Anyway, I woke up this morning, thinking about Sadegh, my next door neighbor in Iran, and his sister Shahnaz; those hot summer nights in Tehran, and the scorching early morning sun … (read on, it is not what you’re thinking).
Like a lot of families in central Tehran and despite the fact that we did have a huge air conditioner on top of our house, during the summer, we slept on the rooftop (Posht-e Boom) at night.
Remember those wooden beds with Futon mattresses? We had a few of those and had lined up right next to one another like a huge bed in our front yard, where we all slept during those distant and delicious summer nights.

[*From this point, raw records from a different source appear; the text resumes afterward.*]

(** A call that only uses the [sys] state. *)
Lemma sys_call_point fuel me i (u : uthread) tc tc' off rs rs' v s' :
  at_point me i u tc -> running_task (kern (ut_b u)) lc tc -> points me !! i = Some (USER_CODE_BASE + Z.of_nat off, rs) ->
  take 2 (drop off init_bin) = encode SysCall -> (off + 2 <=? length init_bin)%nat = true -> is_space_call (rax (entering u off)) = false ->
  touch_all false (ut_b u, ut_table u) (call_buffers (entering u off)) = Some (ut_b u, ut_table u) ->
  syscall_handler to_lowercase from_utf8_lossy sha256 stat_pad fuel tramp base l (fun _ s _ _ _ => ret ENOSYS s) (rax (entering u off)) (entering u off) (bm_sys (ut_b u)) = Some (Ret v, s', entering u off) ->
  points me !! S i = Some (USER_CODE_BASE + Z.of_nat (off + 2), rs') -> knows (returned (entering u off) v) rs' ->
  sy_mem s' = umem u -> sy_fs s' = sy_fs (bm_sys (ut_b u)) -> sy_dev s' = [mkDevice "console" (negb (g_nonblock (stage_of (S i))))] ->
  (g_heap (stage_of (S i)), g_word (stage_of (S i)), g_stack (stage_of (S i))) = (g_heap (stage_of i), g_word (stage_of i), g_stack (stage_of i)) ->
  task_at me (stage_of (S i)) tc' -> signalled (S i) = false -> same_run tc tc' -> sy_k s' = set_tasks (kern (ut_b u)) (<[lc := tc']> (k_tasks (kern (ut_b u)))) ->
  stepped fuel me i u tc.
Proof.
  intros Hat Hr Hp Hb Hn Hsp Htch Hh Hp' Hk Hm Hf Hd Hg Ht Hih Hsr Hkern. injection Hg as E1 E2 E3. pose proof (ap_space _ _ _ _ Hat) as Hs.
  eapply (call_point fuel me i u tc tc' off _ _ (set_sys (ut_b u) s') (ut_table u) v); [exact Hat|exact Hp|exact Hb|exact Hn| |exact Hp'|exact Hk| |exact Ht|exact Hih|exact Hsr|exact Hkern].
  - eapply (user_syscall_returns _ _ _ _ _ _ _ _ _ _ lc tc'); [exact Htch|exact Hsp|exact Hh|apply Hr| |by eapply pending_none]. rewrite Hkern. apply running_updated with tc; [done|apply Hsr].
  - by apply (space_at_sys (stage_of i)).
Qed.

Ltac call_regs := unfold knows, code_at, returned; rewrite !Forall_cons; cbn [fst snd rget]; split_and!; try exact (Forall_nil_2 _); first [assumption|reflexivity].

(** The call at point [i], at offset [off]. *)
Ltac at_call i off :=
  match goal with Hat : at_point ?me _ ?u ?tc |- _ =>
    pose proof (ap_space _ _ _ _ Hat) as Hs; pose proof (ap_task _ _ _ _ Hat) as Ht; destruct (point_regs me i u tc _ _ Hat eq_refl) as [_ Hkn]; known;
    pose (f := entering u off); pose (k := kern (ut_b u)); pose (s := bm_sys (ut_b u))
  end.

Ltac call tc' off v s' :=
  eapply (sys_call_point _ _ _ _ _ tc' off _ _ v s'); [eassumption|eassumption|reflexivity|vm_compute; reflexivity|vm_compute; reflexivity| | | |reflexivity| |reflexivity|reflexivity| |reflexivity| |reflexivity|by split_and!|].

Lemma step_login fuel me (u : uthread) tc :
  at_point me 4 u tc -> running_task (kern (ut_b u)) lc tc -> stepped fuel me 4 u tc.
Proof.
  intros Hat Hr. at_call 4%nat 22%nat.
  assert (E1 : rax f = 48) by done. assert (E2 : rdi f = 1) by done. assert (E3 : rsi f = PASSWORD) by done. assert (E4 : rdx f = 4) by done.
  assert (Hpw : read_bytes (sy_mem s) PASSWORD 4 = TEST_PASSWORD) by (change PASSWORD with (USER_CODE_BASE + Z.of_nat 165); unfold s; rewrite (code_bytes _ _ _ 165 4 Hs) by (change (length init_bin) with 176%nat; lia); reflexivity).
  call (with_ids tc 1 1) 22%nat 0 (put_k s (set_tasks k (<[lc := with_ids tc 1 1]> (k_tasks k)))); fold f.
  - by rewrite E1.
  - unfold call_buffers. rewrite E1, E3, E4. exact (touch_code _ _ _ 165 4 Hs ltac:(lia) ltac:(lia) ltac:(lia)).
  - rewrite E1. change (syscall_handler to_lowercase from_utf8_lossy sha256 stat_pad fuel tramp base l _ 48 f (bm_sys (ut_b u))) with ('(r, s) ← sys_login sha256 s (rdi f) (rsi f) (rdx f); Some (r, s, f)).
    rewrite E2, E3, E4. unfold sys_login. change (Z.to_nat 4) with 4%nat. rewrite Hpw. change (wrap 32 1) with 1. unfold s. rewrite (sa_auth _ _ _ Hs). change ((PASSWORD =? 0) || (4 =? 0)) with false. cbv iota.
    fold (kern (ut_b u)). rewrite (update_current_eq _ _ _ Hr). reflexivity.
  - call_regs.
  - apply (sa_dev _ _ _ Hs).
  - destruct Ht as [A1 A2 A3 A4 A5]. by split.
  - reflexivity.
Qed.

Lemma step_open_dev fuel me (u : uthread) tc :
  at_point me 8 u tc -> running_task (kern (ut_b u)) lc tc -> stepped fuel me 8 u tc.
Proof.
  intros Hat Hr. at_call 8%nat 41%nat. assert (E1 : rax f = 22) by done. assert (E2 : rdi f = DEVNAME) by done. assert (E3 : rsi f = 7) by done.
  assert (Hname : read_bytes (sy_mem s) DEVNAME 7 = [99; 111; 110; 115; 111; 108; 101]) by (change DEVNAME with (USER_CODE_BASE + Z.of_nat 169); unfold s; rewrite (code_bytes _ _ _ 169 7 Hs) by (change (length init_bin) with 176%nat; lia); reflexivity).
  call tc 41%nat CONSOLE_FD s; fold f.
  - by rewrite E1.
  - unfold call_buffers. rewrite E1, E2, E3. exact (touch_code _ _ _ 169 7 Hs ltac:(lia) ltac:(lia) ltac:(lia)).
  - rewrite E1. change (syscall_handler to_lowercase from_utf8_lossy sha256 stat_pad fuel tramp base l _ 22 f (bm_sys (ut_b u))) with ('(r, s) ← sys_open_dev s (rdi f) (rsi f); Some (r, s, f)).
    rewrite E2, E3. unfold sys_open_dev, str_from_user. change ((DEVNAME =? 0) || (7 =? 0)) with false. cbv iota. change (Z.to_nat 7) with 7%nat. rewrite Hname. unfold s. rewrite (sa_dev _ _ _ Hs). vm_compute. reflexivity.
  - call_regs.
  - apply (sa_dev _ _ _ Hs).
  - exact Ht.
  - symmetry. by apply set_same.
Qed.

(Just a reminder that our house, similar to all other homes in Tehran, had a good neighbor brick wall all around the yard, front, back and the sides. So, in case you have forgotten and you were thinking sleeping in the front yard is like sleeping in the middle of the street, think again. The front yard, conceptually, was similar to what we consider the backyard in America.)
I just realized something I never thought of before: neither myself nor any of my sisters ever caught our parents! I wonder with this no-privacy setup, how they ever made out, or I guess that explains why none of us were born in March …
Anyway, my dad rented two of the rooms on the first floor to a younger family after which we moved those wooden beds to the rooftop; otherwise we would be too exposed to these new comers! It was pretty painful to move those heavy solid wooden beds to the basement at the end of the summer, and bring them out to the front yard all over again when the warm weather hit us, we were now forced to carry them to the basement from what would be equivalent to a 3rd floor!
I did like the roof a lot better regardless. There were less mosquitoes on the roof and the view was a lot better too (we’ll get to the view shortly). We erected a Pash-e Band (mosquito net) every night, and took it down every morning. As the son, it was my responsibility to spread the hot basking beds in the evening, generally before dinner, to air them to cool down.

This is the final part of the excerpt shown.